→ **Stored data entries**
————————
(** The [match kind] of [apply]. *)
Definition dispatch (kind : string) (arguments : Fields) : T unit :=
  if bool_decide (kind = "create_node") then create_node arguments
  else if bool_decide (kind = "begin_operation") then
    _ ← lift (exact_fields arguments [] []); run_kernel Kernel.begin_operation
  else if bool_decide (kind = "add_fact") then add_fact arguments
  else if bool_decide (kind = "prepare_delta") then
    _ ← lift (exact_fields arguments [] []); run_kernel Kernel.prepare_next_delta
  else if bool_decide (kind = "push_branch") then push_branch arguments
  else if bool_decide (kind = "advance_branch") then advance_branch arguments
  else if bool_decide (kind = "backtrack") then backtrack arguments
  else if bool_decide (kind = "merge") then merge arguments
  else if bool_decide (kind = "prune") then prune arguments
  else if bool_decide (kind = "add_disjunction") then add_disjunction arguments
  else if bool_decide (kind = "take_disjunction") then
    _ ← lift (exact_fields arguments [] []); run_kernel_ Kernel.take_disjunction
  else if bool_decide (kind = "install_clash") then install_clash arguments
  else if bool_decide (kind = "enqueue") then enqueue arguments
  else if bool_decide (kind = "mark_existential") then mark_existential arguments
  else if bool_decide (kind = "set_blocked") then set_blocked arguments
  else if bool_decide (kind = "check") then
    _ ← lift (exact_fields arguments [] []); run_kernel (reads Kernel.check_invariants)
  else lift (Err (version ("unknown state operation '" +:+ kind +:+ "'"))).

Definition apply (operation : Value) : T unit :=
  value ← lift (exact_object operation ["arguments"; "kind"] []);
  kind ← lift (required_string value "kind");
  arguments ← lift (required_object value "arguments");
  dispatch kind arguments.

Section run.
(** [serde_json::to_string], the printer of a value. *)
Context (to_string : Value → NativeResult string).

Definition canonical_snapshot (k : TableauKernel) : NativeResult string :=
  _ ← Kernel.check_invariants k;
  to_string (Snapshot.logical_value k).

Definition operation_limit (observed : N) : NativeError :=
  with_context (with_context (with_context
    (NativeErr.new Resource "NATIVE_TRACE_OPERATION_LIMIT" "state trace exceeds the native operation limit")
    "limit" "state_trace_operations") "observed" (pretty observed)) "allowed" (pretty MAX_TRACE_OPERATIONS).

Definition output_limit (observed : N) : NativeError :=
  with_context (with_context (with_context
    (NativeErr.new Resource "NATIVE_TRACE_OUTPUT_LIMIT" "state trace snapshots exceed the native output limit")
    "limit" "state_trace_snapshot_bytes") "observed" (pretty observed)) "allowed" (pretty MAX_SNAPSHOT_BYTES).

(** One turn of the loop of [run]: the snapshots and their size so far. *)
Definition replay_operation (acc : list string * N) (operation : Value) : T (list string * N) :=
  let '(snapshots, bytes) := acc in
  _ ← apply operation;
  _ ← reads (λ r, Kernel.check_invariants (tr_kernel r));
  snapshot ← reads (λ r, canonical_snapshot (tr_kernel r));
  bytes ← lift (ok_or (checked_add u64_max bytes (N.of_nat (String.length snapshot)))
    (invariant "state trace snapshot size overflow"));
  _ ← lift (reject_if (MAX_SNAPSHOT_BYTES <? bytes)%N (output_limit bytes));
  mret (snapshots ++ [snapshot], bytes).

Definition run (document : Value) : T (list string) :=
  root ← lift (exact_object document ["magic"; "operations"; "version"] []);
  magic ← lift (required_string root "magic");
  _ ← lift (reject_if (negb (bool_decide (magic = STATE_TRACE_MAGIC))) (version "state trace magic is invalid"));
  v ← lift (required_u32 root "version");
  _ ← lift (reject_if (negb (v =? STATE_TRACE_VERSION)%N) (version "state trace version is unsupported"));
  operations ← lift (required_array root "operations");
  _ ← lift (reject_if (MAX_TRACE_OPERATIONS <? N.of_nat (length operations))%N
    (operation_limit (N.of_nat (length operations))));
  acc ← foldST replay_operation operations ([], 0);
  mret acc.1.

(** [serde_json]'s reading of the text, as the events its visitor gets. *)
Context (parse : string → outcome string Raw).
(** How it displays an error of the visitor, with its position in the text. *)
Context (locate : string → string).

(** [replay_state_trace] on a payload that is valid UTF-8. *)
Definition replay_state_trace (text : string) : NativeResult (list string) :=
  raw ← (match parse text with
         | Err message => Err (wire ("invalid canonical JSON: " +:+ message))
         | Ok raw => Ok raw | Crash => Crash
         end);
  document ← (match unique_value raw with
         | Err message => Err (wire ("invalid canonical JSON: " +:+ locate message))
         | Ok document => Ok document | Crash => Crash
         end);
  (run document new).1.
End run.

End Trace.
(* ===== verification/NominalRun.v ===== *)
(** * Running nominal introduction (native/src/nominals/mod.rs)

    What a queued equality and a clash do to the branch stack and to the
    manager's contexts, and what is left when one of them fails. *)

From S2P Require Import Prelude Order Errors Model Queue Store Kernel KernelBase Arena Facts FactOps.
From S2P Require Import StateInv NodeOps Merge Prune KernelInv Totality Cancel Branching RuleModel Merging.
From S2P Require Import RulePlans Joins RuleEngine RuleSpec EngineBase EngineSafe EngineDispatch EngineRun Nominals NominalSpec.
Import Kernel.

#[local] Opaque Dep.union Dep.empty.

(** ** Queued equalities *)

Lemma take_integer_returns queue : returns (take_integer queue).
Proof. unfold take_integer. by returns_steps. Qed.

Lemma take_integer_frame queue k o k' :
  take_integer queue k = (Ok o, k') →
  nodes (state k') = nodes (state k) ∧ facts (state k') = facts (state k) ∧ same_generations (state k) (state k').
Proof.
  intros H. unfold take_integer in H. apply st_bind_Ok in H as (sel & ? & [Hsel%ok_or_Ok ->]%lift_Ok & H). inv_ok.
  pose proof (λ q s, integer_queue_frame queue sel q s Hsel) as Hq.
  destruct (Queue.pop (sel.1 (state k))) as [[v q]|]; [|by inv_ok]. inv_ok. repeat kstep.
  match goal with G : match v with _ => _ end ?s1 = (Ok _, k') |- _ => assert (k' = s1) as -> by (by destruct v; inv_ok) end.
  rewrite Hst, Hst0. apply Hq.
Qed.

Lemma tames_take_integer prog queue : tames prog (take_integer queue).
Proof.
  apply tames_still; [apply keeps_take_integer|]. intros k x k' _ (N & E & G)%take_integer_frame.
  split; [done|split; [by apply shrinks_nodes|done]].
Qed.

Lemma new_pending_not_crash i a ds ps : new_pending i a ds ps ≠ Crash.
Proof. unfold new_pending. by apply bind_not_crash; [apply reject_if_not_crash|]. Qed.

Lemma annotated_arity prog i p :
  program_ok prog → predicates prog !! i = Some p → rp_kind p = AnnotatedEquality → Rule.arity p = 3%nat.
Proof.
  intros Hp Hi Hk. pose proof (predicate_signature _ _ (program_predicates _ Hp _ _ Hi)) as Hs. rewrite Hk in Hs.
  cbn in Hs. apply bool_decide_eq_true in Hs. unfold Rule.arity. by rewrite Hs.
Qed.

(** Nothing is queued, or an equality with three arguments was taken. *)
Definition taken (s s' : RuleEngine * TableauKernel) (o : option PendingAnnotatedEquality) : Prop :=
  match o with
  | None => s' = s ∧ Queue.pop (annotated_equalities (state s.2)) = None
  | Some pending => length (ga_arguments (pe_atom pending)) = 3%nat
  end.

Lemma safe_take prog s :
  program_ok prog → ready prog s → atoms_valid s.1 →
  safe (inside prog) Engine.take_pending_annotated_equality s (λ o s', taken s s' o).
Proof.
  intros Hprog Hs Ha. unfold Engine.take_pending_annotated_equality.
  eapply safe_bind with (Q := λ o s', s'.1 = s.1 ∧ (o = None → s' = s ∧ Queue.pop (annotated_equalities (state s.2)) = None)); [done| |].
  { intros _. destruct (safe_ker prog (take_integer "annotated_equalities") s Hs) as [Hr Hx];
      [apply tames_take_integer|apply take_integer_returns|done|].
    split; [done|]. intros o s' E. destruct (Hx o s' E) as [Ho _]. split; [done|].
    unfold Engine.ker in E. destruct (take_integer _ s.2) as [r k'] eqn:Et. injection E as -> <-. split; [done|].
    intros ->. unfold take_integer in Et. inv_ok.
    match goal with G : integer_queue _ = Some ?sel |- _ =>
      assert (sel.1 (state s.2) = annotated_equalities (state s.2)) as Esel by (by injection G as <-) end. rewrite Esel in Et.
    destruct (Queue.pop (annotated_equalities (state s.2))) as [[v q]|]; [|apply mret_Ok in Et as [_ ->]; by destruct s].
    exfalso. apply st_bind_Ok in Et as (? & ? & _ & Et). apply st_bind_Ok in Et as (? & ? & _ & Et). destruct v; inv_ok; done. }
  intros [action|] s1 _ Hs1 [E1 Hn]; [|by apply safe_mret; [|by apply Hn]].
  eapply safe_bind; [done|apply safe_reads with (Q := λ a s', s' = s1 ∧ Rule.validate_ground_atom a prog = Ok tt); [done|apply ok_or_not_crash|]|].
  { intros a Hi%ok_or_Ok. split; [done|]. rewrite <-(ready_program _ _ Hs), E1 in *. apply Ha. by eapply list_elem_of_lookup_2. }
  intros a s2 _ _ [-> Hv]. apply validate_ground_Ok in Hv as (p & Hp & Hlen).
  eapply safe_bind; [done|apply safe_reads with (Q := λ kind s', kind = rp_kind p); [done|by apply bind_not_crash; [apply predicate_not_crash|]|]|].
  { intros kind. rewrite (ready_program _ _ Hs1), predicate_kind_Ok. intros (q & Hq & E). congruence. }
  intros kind s3 _ Hs3 ->.
  eapply safe_bind; [done|apply safe_lift with (Q := λ _ _, length (ga_arguments a) = 3%nat); [done|apply reject_if_not_crash|]|].
  { intros [] Hk%reject_if_Ok. apply negb_false_iff, bool_decide_eq_true in Hk. rewrite Hlen. by eapply annotated_arity. }
  intros [] s4 _ Hs4 Ha3. cbn beta in Ha3.
  eapply safe_bind; [done|apply safe_ker; [done| |by returns_steps]|].
  { intros k x k' Hk [_ ->]%gets_Ok. by apply tame_refl. }
  intros rows s5 _ Hs5 _.
  eapply safe_bind; [done|apply safe_lift with (Q := λ pending _, pe_atom pending = a); [done|apply new_pending_not_crash|]|].
  { intros pending ([] & _ & [= <-])%outcome_bind_Ok. done. }
  intros pending s6 _ Hs6 E. cbn beta in E. apply safe_mret; [done|]. cbn. by rewrite E.
Qed.

Lemma can_forget_not_crash k a b c : Nominals.can_forget_canonical k a b c ≠ Crash.
Proof.
  unfold Nominals.can_forget_canonical. repeat (apply bind_not_crash; [apply require_active_not_crash|intros ? _]). done.
Qed.

(** ** The step of a queued equality *)

(** Kernel, engine and manager fit each other. *)
Record introduced (s : NominalState) : Prop := {
  introduced_live : live (at_world s.2);
  introduced_atoms : atoms_valid (w_access s.2);
  introduced_manager : nominals_ok (re_program (w_access s.2)) s.1
}.

Lemma introduced_fit s : introduced s → fit (re_program (w_access s.2)) s.
Proof. intros [L A M]. split; [by apply (live_ready _ L)|done|done]. Qed.

Lemma introduced_within s s' : introduced s → within (re_program (w_access s.2)) s s' → introduced s'.
Proof.
  intros [L A M] W. pose proof W as [_ [_ A' M'] G _ _]. split; [by eapply live_within|done|].
  by rewrite (grows_program _ _ G).
Qed.

(** The branch that was opened, and the context filed for it. *)
Record opened (s s' : NominalState) (c : BranchContext) (b : Branch) : Prop := {
  opened_branches : branches (kernel_of s') = branches (kernel_of s) ++ [b];
  opened_kind : choice_kind b = "merge"%string;
  opened_alternatives : alternatives b = Nominals.choices (bc_cardinality c);
  opened_first : next_alternative b = 0%nat;
  opened_source : source_id b = bc_action_id c;
  opened_fresh : nm_branch_contexts s.1 !! bc_action_id c = None;
  opened_contexts : nm_branch_contexts s'.1 = <[bc_action_id c := c]> (nm_branch_contexts s.1)
}.

(** What processing a queued equality does to the stack and the contexts. *)
Definition processed (s : NominalState) (t : BranchTransition) (s' : NominalState) : Prop :=
  introduced s' ∧ nm_limits s'.1 = nm_limits s.1 ∧
  match t with
  | NoWork => at_world s'.2 = at_world s.2 ∧ Queue.pop (annotated_equalities (state (kernel_of s))) = None
  | Satisfied | Deterministic =>
      branches (kernel_of s') = branches (kernel_of s) ∧ nm_branch_contexts s'.1 = nm_branch_contexts s.1
  | Branched => ∃ c b, opened s s' c b
  | _ => False
  end.

Lemma processed_after s s1 t s' :
  within (re_program (w_access s.2)) s s1 → t ≠ NoWork → processed s1 t s' → processed s t s'.
Proof.
  intros [F _ _ C L] Ht (I & L' & Hm). split; [done|]. split; [congruence|].
  destruct t; try done; rewrite <-?C, <-?(frame_branches _ _ F); try done.
  destruct Hm as (c & b & [Ob Ok' Oa Of Os Ofr Oc]). exists c, b. rewrite (frame_branches _ _ F) in Ob. rewrite C in Ofr, Oc. by split.
Qed.

Section running.
Context (others : nat → CancellationState → CancellationState) (clock : nat → N).

(** A safe computation from a state where everything fits. *)
Lemma answers_within {X} (m : st NominalState NativeError X) s Q :
  introduced s → safe (introducing (re_program (w_access s.2))) m s Q →
  answers m s (λ x s', within (re_program (w_access s.2)) s s' ∧ introduced s' ∧ Q x s').
Proof.
  intros Hs Hm. eapply answers_impl; [apply (answers_safe (introducing (re_program (w_access s.2))) _ _ _ (introduced_fit _ Hs) Hm)|].
  intros x s' (W & _ & HQ). split_and!; [done|by eapply introduced_within|done].
Qed.
(* ===== verification/BlockingSpec.v ===== *)
(** * What blocking computes

    A labelling says of each node, in terms of the nodes before it, whether and by
    which of them it is blocked, without an index and without caches.  The
    computation of the manager is a labelling, from scratch or from a prefix that
    it keeps. *)

From S2P Require Import Prelude Order Errors Contracts Model Sha256 BlockingModel Projection BlockingChecker BlockingManager ProjectionSpec.
Import Blocking Manager.

#[local] Arguments Signature.new : simpl never.

Section spec.
Context {A : Type} `{OrdLaws A} `{!EqDecision A} `{!Countable A}.
Implicit Types (p q : BlockingProjection A) (x y : A) (asg : gmap A (BlockingAssignment A)) (index : gmap BlockingKey (list A)).

(** ** The specification *)

Fixpoint ancestors p (fuel : nat) x : list A :=
  match fuel with
  | O => []
  | S fuel => match parent_of p x with None => [] | Some y => y :: ancestors p fuel y end
  end.

Section labelling.
Context p (checker : DirectChecker) (plan : BlockingPlan) (rejected : gmap (A * A) (list N)).
Abbreviation nodes := (bp_ordered_nodes p).

Definition key_of x : option BlockingKey :=
  match Checker.signature checker p x with Ok s => Some (Signature.blocking_key s) | _ => None end.
(** The managers that its operations lead to, without a cache. *)
Inductive managed : BlockingManager A → Prop :=
| managed_new plan checker limits max m : new plan checker None limits max = Ok m → managed m
| managed_invalidate n node m : managed m → managed (invalidate_creation n node m)
| managed_compute state c c' m q force r s' :
    managed m → projects state c c' m q → compute state force (c, m) = (r, s') → managed s'.2
| managed_validation state c c' v m q r s' :
    managed m → projects state c c' m q → validation_pass state (c, (v, m)) = (r, s') → managed s'.2.2.

Lemma managed_invariant m : managed m → exact m ∧ vouched m.
Proof.
  induction 1 as [plan checker limits max m Hm|n node m Hm [He Hv]|state c c' m q force r s' Hm [He Hv] Hq Hr|state c c' v m q r s' Hm [He Hv] Hq Hr].
  - split; [by eapply new_exact|by eapply new_vouched].
  - split; [by apply invalidate_creation_exact|apply invalidate_creation_vouched].
  - pose proof (compute_managed state c c' m q force He Hv Hq) as Hc. unfold meets in Hc. rewrite Hr in Hc.
    destruct r as [r|e|]; [by destruct Hc as (_ & ? & ?)| |done]. by destruct Hc as [-> _].
  - pose proof (validation_pass_managed state c c' v m q He Hv Hq) as Hc. unfold meets in Hc. rewrite Hr in Hc.
    destruct r as [r|e|]; [by destruct Hc as (? & ? & _)|done|done].
Qed.
End gate.
(* ===== verification/BlockingAdapter.v ===== *)
(** * The tableau as a state of blocking (native/src/store/state.rs)

    What the kernel shows to the blocking manager and how it takes its changes. *)

From S2P Require Import Prelude Order Errors Model Queue Store Kernel KernelBase Arena StateInv KernelInv BlockingModel Projection BlockingChecker BlockingManager ProjectionSpec.

Module Adapter.

Definition node_record (n : Node) : NodeRecord NodeHandle :=
  mkNodeRecord (n_handle n) (mkKey (slot (n_handle n)) (generation (n_handle n))) (n_creation_id n) (n_kind n) (n_lifecycle n)
    (n_parent n) (negb (bool_decide (n_unprocessed_existentials n = ∅))).

Definition fact_record (row : FactRow) : FactRecord NodeHandle :=
  mkFactRecord (row_id row) (predicate_id (row_key row)) (arguments (row_key row)) (core row) true.

#[global] Instance TableauKernel_read : BlockingStateRead TableauKernel NodeHandle := {|
  revision := trail_length;
  node_records k := Ok (node_record <$> live_nodes (state k));
  active_fact_records k := Ok (fact_record <$> filter (λ row, active row = true) (facts (state k)))
|}.

Definition blocking_error (error : NativeError) : BlockingError :=
  match err_kind error with
  | Wire | Version => Blocking.invalid (err_message error)
  | Cancelled | Timeout => Blocking.cancelled (err_message error)
  | Resource =>
      Blocking.resource (err_message error) "native_resource"
        (default 0%N (err_context error !! "observed" ≫= parse_u64)) (default 0%N (err_context error !! "allowed" ≫= parse_u64))
  | _ => Blocking.invariant (err_message error)
  end.

(** [.map_err(blocking_error)]. *)
Definition converted {X} (m : st TableauKernel NativeError X) : st TableauKernel BlockingError X := λ k,
  let '(r, k') := m k in (match r with Ok x => Ok x | Err e => Err (blocking_error e) | Crash => Crash end, k').

Definition atomically {X Y} (operation : st (X * TableauKernel) BlockingError Y) : st (X * TableauKernel) BlockingError Y := λ s,
  match operation s with
  | (Err e, s') => (Err e, (s'.1, Kernel.restore (Kernel.snapshot s.2) s'.2))
  | r => r
  end.

Definition apply_change (change : AssignmentChange NodeHandle) : st TableauKernel BlockingError unit :=
  let after :=
    match ac_after change with
    | None => (None, false)
    | Some a => if ba_from_cache a then (None, false) else (ba_blocker a, ba_directly a)
    end in
  converted (Kernel.set_blocked (ac_node change) after.1 after.2).

Definition promote_fact (id : N) : st TableauKernel BlockingError unit :=
  row ← reads (λ k, ok_or (facts (state k) !! N.to_nat id) (Blocking.invalid "fact row ID is unavailable"));
  _ ← lift (reject_if (negb (active row)) (Blocking.invalid "cannot promote an inactive fact row"));
  if core row then mret tt
  else
    _ ← modify (λ k : TableauKernel, k <| state ::= λ s, s <| facts ::= alter (λ row, row <| core := true |>) (N.to_nat id) |> |>);
    converted Kernel.record_mutation.

Definition reschedule (h : NodeHandle) : st TableauKernel BlockingError unit :=
  node ← converted (reads (Kernel.require_active h));
  if bool_decide (n_unprocessed_existentials node = ∅) then mret tt
  else
    rank ← converted (reads (Kernel.node_rank h));
    converted (Kernel.enqueue_node "existential_candidates" h [Z.of_N rank.1.1; Z.of_N rank.1.2; Z.of_N rank.2]).

#[global] Instance TableauKernel_mutate : BlockingStateMutate TableauKernel NodeHandle := {|
  blocking_atomic X Y := atomically;
  apply_assignment_change := apply_change;
  promote_core_fact := promote_fact;
  reschedule_existentials := reschedule
|}.
End Adapter.

(** ** What a projection of the kernel shows *)

Section kernel.
Context (k : TableauKernel) (Hk : wf k).
Import Adapter.

Lemma live_stored n : n ∈ live_nodes (state k) → stored (nodes (state k)) (n_handle n) n.
Proof. intros [i Hi]%elem_of_live_nodes. by eapply arena_stored_not_retired, Hi; apply (state_arena _ _ (wf_state _ Hk)). Qed.

(** Parents are created before their children. *)
Lemma kernel_parents_first : parents_first (node_record <$> live_nodes (state k)).
Proof.
  intros r s (n & -> & Hn)%list_elem_of_fmap (m & -> & Hm)%list_elem_of_fmap Hp. cbn in *.
  pose proof (state_arena _ _ (wf_state _ Hk)) as Ha. pose proof (live_stored m Hm) as Hsm.
  apply elem_of_live_nodes in Hn as [i Hi]. pose proof (node_tree _ _ _ _ (arena_node _ _ Ha _ _ Hi)) as Ht.
  case_bool_decide; [|destruct Ht; congruence]. destruct Ht as (p & m' & Hp' & Hm' & _ & Hc). assert (p = n_handle m) as -> by congruence.
  by rewrite (stored_fun _ _ _ _ Hsm Hm').
Qed.

(** The active nodes of the kernel. *)
Definition active_at (h : NodeHandle) (n : Node) : Prop := stored (nodes (state k)) h n ∧ n_lifecycle n = Active.

(** An active row of the kernel says that [i] holds of [args]. *)
Definition row_says (core_only : bool) (i : N) (args : list NodeHandle) : Prop :=
  ∃ row, row ∈ facts (state k) ∧ active row = true ∧ row_key row = mkFactKey i args ∧ (core_only = true → core row = true).

Record shows_kernel (v : BlockingVocabulary) (p : BlockingProjection NodeHandle) : Prop := {
  sk_nodes h r : bp_nodes p !! h = Some r ↔ ∃ n, active_at h n ∧ r = node_record n;
  sk_concepts h c i : i ∈ Projection.concept_label p h c ↔ (∃ n, active_at h n) ∧ i ∈ vc_atomic_concepts v ∧ row_says c i [h];
  sk_roles g h c i : i ∈ Projection.role_label p g h c ↔
    ((∃ n, active_at g n) ∧ (∃ n, active_at h n)) ∧ i ∈ vc_atomic_object_roles v ∧ row_says c i [g; h]
}.

Lemma record_active h r :
  r ∈ node_record <$> live_nodes (state k) ∧ nr_lifecycle r = Active ∧ nr_node r = h ↔ ∃ n, active_at h n ∧ r = node_record n.
Proof.
  split.
  - intros ((n & -> & Hn)%list_elem_of_fmap & Hl & <-). exists n. split; [split; [by apply live_stored|done]|done].
  - intros (n & [Hs Hl] & ->). split; [apply list_elem_of_fmap; exists n; split; [done|by eapply stored_live]|]. split; [done|].
    cbn. eapply stored_handle; [|done]. apply (state_arena _ _ (wf_state _ Hk)).
Qed.

Lemma says_row c i args :
  says (fact_record <$> filter (λ row, active row = true) (facts (state k))) c i args ↔ row_says c i args.
Proof.
  split.
  - intros (f & (row & -> & [Ha Hr]%list_elem_of_filter)%list_elem_of_fmap & _ & Hp & Hargs & Hc). exists row. split_and!; [done|done| |done].
    cbn in *. destruct (row_key row). cbn in *. congruence.
  - intros (row & Hr & Ha & Hkey & Hc). exists (fact_record row). split_and!; [|done|cbn; by rewrite Hkey|cbn; by rewrite Hkey|done].
    apply list_elem_of_fmap. exists row. split; [done|]. by apply list_elem_of_filter.
Qed.

Lemma from_kernel_shows {C} `{BlockingControl C} v limits (c c' : C) p :
  Projection.from_state k v limits c = (Ok p, c') → wf_projection p ∧ shows_kernel v p.
Proof.
  intros Hp. split; [eapply from_state_wf; [done|apply kernel_parents_first|done]|].
  assert (node_records k = Ok (node_record <$> live_nodes (state k))) as E1 by done.
  assert (active_fact_records k = Ok (fact_record <$> filter (λ row, active row = true) (facts (state k)))) as E2 by done.
  destruct (from_state_shown k v limits _ _ c c' p E1 E2 Hp) as [Hn Hc Hr].
  assert (∀ h, is_Some (bp_nodes p !! h) ↔ ∃ n, active_at h n) as Hs.
  { intros h. unfold is_Some. setoid_rewrite Hn. setoid_rewrite record_active. naive_solver. }
  split.
  - intros h r. rewrite Hn. apply record_active.
  - intros h core i. by rewrite Hc, Hs, says_row.
  - intros g h core i. by rewrite Hr, !Hs, says_row.
Qed.
End kernel.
————————
→ **What you should do**
Transcribe each line of the data above, unaltered, from the one where "(** ** The specification *)" appears to the one where "Definition key_of x" appears, inclusive of both.

→ **Answer for this exercise**
(** ** The specification *)

Fixpoint ancestors p (fuel : nat) x : list A :=
  match fuel with
  | O => []
  | S fuel => match parent_of p x with None => [] | Some y => y :: ancestors p fuel y end
  end.

Section labelling.
Context p (checker : DirectChecker) (plan : BlockingPlan) (rejected : gmap (A * A) (list N)).
Abbreviation nodes := (bp_ordered_nodes p).

Definition key_of x : option BlockingKey :=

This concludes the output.